------ RECORDS SHOWN ------

(* ===== verification/Indexer.v ===== *)
(** [vireon-indexer/src/index.rs], [storage.rs] and [error.rs]: the index of a
    chain, rebuilt or extended, its file, and the queries on it.  The index file
    is missing, unreadable, or the index it parses to; the outcome of writing it
    is an argument. *)

From S2P Require Import Prelude RustStd Interfaces Crypto Errors Network Amount Signing Address Transaction Block Pow Consensus State Ledger Chain Genesis NodeConfig GenesisApproval Storage Mempool Node NodeOps.

Definition INDEXER_MODE : string := "Draft / Local Indexer / Prototype".

(** [struct SupplySummary] *)
Record SupplySummary := mkSupply { su_emitted : Z; su_max : Z; su_remaining : Z }.

(** [struct IndexedTransaction] *)
Record IndexedTransaction := {
  it_lifecycle_status : string;
  it_hash : string;
  it_block_height : Z;
  it_block_hash : string;
  it_block_transaction_count : Z;
  it_transaction_index : Z;
  it_version : Z;
  it_nonce : Z;
  it_from : option string;
  it_to : string;
  it_amount_atomic : Z;
  it_fee_atomic : Z;
  it_max_fee_atomic : Z;
  it_priority_fee_atomic : Z;
  it_effective_fee_atomic : Z;
  it_burned_fee_atomic : Z;
  it_effective_priority_fee_atomic : Z;
  it_base_fee_atomic : Z;
  it_memo_hash : option string;
  it_sender_public_key_hex : option string;
  it_signature_hex : option string;
  it_authorization_state : string;
}.

(** [struct IndexedBlock] *)
Record IndexedBlock := {
  ib_height : Z;
  ib_hash : string;
  ib_previous_hash : string;
  ib_merkle_root : string;
  ib_timestamp : Z;
  ib_nonce : Z;
  ib_difficulty : Z;
  ib_transaction_count : Z;
  ib_miner_address : string;
  ib_coinbase_payout_atomic : Z;
  ib_miner_reward_atomic : Z;
  ib_fees_atomic : Z;
  ib_burned_fees_atomic : Z;
  ib_priority_fees_atomic : Z;
  ib_base_fee_atomic : Z;
  ib_transaction_hashes : list string;
}.

(** [struct AddressActivity] *)
Record AddressActivity := mkActivity {
  aa_address : string;
  aa_exists_in_ledger : bool;
  aa_balance_atomic : Z;
  aa_total_received_atomic : Z;
  aa_total_sent_atomic : Z;
  aa_mined_reward_atomic : Z;
  aa_transaction_hashes : list string;
  aa_sent_tx_hashes : list string;
  aa_received_tx_hashes : list string;
  aa_mined_block_heights : list Z;
}.

(** [struct IndexSummary] *)
Record IndexSummary := {
  is_mode : string;
  is_network : string;
  is_status : string;
  is_indexed_height : option Z;
  is_indexed_block_count : Z;
  is_transaction_count : Z;
  is_address_count : Z;
  is_tip_hash : option string;
  is_latest_block_hash : option string;
  is_latest_block_timestamp : option Z;
  is_supply : SupplySummary;
}.

(** The maps of [struct IndexData], and the index. *)
Record IndexMaps := mkMaps {
  im_blocks_by_height : gmap Z IndexedBlock;
  im_blocks_by_hash : gmap string IndexedBlock;
  im_transactions_by_hash : gmap string IndexedTransaction;
  im_addresses : gmap string AddressActivity;
  im_miner_rewards_by_block : gmap Z Z;
  im_fees_by_block : gmap Z Z;
}.
Record IndexData := mkIndex { ix_summary : IndexSummary; ix_maps : IndexMaps }.

(** [struct IndexerStatus] *)
Record IndexerStatus := {
  xs_mode : string;
  xs_network_id : option string;
  xs_status_label : option string;
  xs_initialized : bool;
  xs_index_dir : string;
  xs_indexed_height : option Z;
  xs_indexed_block_count : Z;
  xs_transaction_count : Z;
  xs_address_count : Z;
  xs_tip_hash : option string;
  xs_chain_height : option Z;
  xs_chain_tip_hash : option string;
  xs_in_sync : bool;
  xs_lag_blocks : Z;
}.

------

### HOW TO COMPLETE THIS TASK
An exact reproduction of all the entries above is the expected answer.

### ANSWER SPACE
(* ===== verification/Indexer.v ===== *)
(** [vireon-indexer/src/index.rs], [storage.rs] and [error.rs]: the index of a
    chain, rebuilt or extended, its file, and the queries on it.  The index file
    is missing, unreadable, or the index it parses to; the outcome of writing it
    is an argument. *)

From S2P Require Import Prelude RustStd Interfaces Crypto Errors Network Amount Signing Address Transaction Block Pow Consensus State Ledger Chain Genesis NodeConfig GenesisApproval Storage Mempool Node NodeOps.

Definition INDEXER_MODE : string := "Draft / Local Indexer / Prototype".

(** [struct SupplySummary] *)
Record SupplySummary := mkSupply { su_emitted : Z; su_max : Z; su_remaining : Z }.

(** [struct IndexedTransaction] *)
Record IndexedTransaction := {
  it_lifecycle_status : string;
  it_hash : string;
  it_block_height : Z;
  it_block_hash : string;
  it_block_transaction_count : Z;
  it_transaction_index : Z;
  it_version : Z;
  it_nonce : Z;
  it_from : option string;
  it_to : string;
  it_amount_atomic : Z;
  it_fee_atomic : Z;
  it_max_fee_atomic : Z;
  it_priority_fee_atomic : Z;
  it_effective_fee_atomic : Z;
  it_burned_fee_atomic : Z;
  it_effective_priority_fee_atomic : Z;
  it_base_fee_atomic : Z;
  it_memo_hash : option string;
  it_sender_public_key_hex : option string;
  it_signature_hex : option string;
  it_authorization_state : string;
}.

(** [struct IndexedBlock] *)
Record IndexedBlock := {
  ib_height : Z;
  ib_hash : string;
  ib_previous_hash : string;
  ib_merkle_root : string;
  ib_timestamp : Z;
  ib_nonce : Z;
  ib_difficulty : Z;
  ib_transaction_count : Z;
  ib_miner_address : string;
  ib_coinbase_payout_atomic : Z;
  ib_miner_reward_atomic : Z;
  ib_fees_atomic : Z;
  ib_burned_fees_atomic : Z;
  ib_priority_fees_atomic : Z;
  ib_base_fee_atomic : Z;
  ib_transaction_hashes : list string;
}.

(** [struct AddressActivity] *)
Record AddressActivity := mkActivity {
  aa_address : string;
  aa_exists_in_ledger : bool;
  aa_balance_atomic : Z;
  aa_total_received_atomic : Z;
  aa_total_sent_atomic : Z;
  aa_mined_reward_atomic : Z;
  aa_transaction_hashes : list string;
  aa_sent_tx_hashes : list string;
  aa_received_tx_hashes : list string;
  aa_mined_block_heights : list Z;
}.

(** [struct IndexSummary] *)
Record IndexSummary := {
  is_mode : string;
  is_network : string;
  is_status : string;
  is_indexed_height : option Z;
  is_indexed_block_count : Z;
  is_transaction_count : Z;
  is_address_count : Z;
  is_tip_hash : option string;
  is_latest_block_hash : option string;
  is_latest_block_timestamp : option Z;
  is_supply : SupplySummary;
}.

(** The maps of [struct IndexData], and the index. *)
Record IndexMaps := mkMaps {
  im_blocks_by_height : gmap Z IndexedBlock;
  im_blocks_by_hash : gmap string IndexedBlock;
  im_transactions_by_hash : gmap string IndexedTransaction;
  im_addresses : gmap string AddressActivity;
  im_miner_rewards_by_block : gmap Z Z;
  im_fees_by_block : gmap Z Z;
}.
Record IndexData := mkIndex { ix_summary : IndexSummary; ix_maps : IndexMaps }.

(** [struct IndexerStatus] *)
Record IndexerStatus := {
  xs_mode : string;
  xs_network_id : option string;
  xs_status_label : option string;
  xs_initialized : bool;
  xs_index_dir : string;
  xs_indexed_height : option Z;
  xs_indexed_block_count : Z;
  xs_transaction_count : Z;
  xs_address_count : Z;
  xs_tip_hash : option string;
  xs_chain_height : option Z;
  xs_chain_tip_hash : option string;
  xs_in_sync : bool;
  xs_lag_blocks : Z;
}.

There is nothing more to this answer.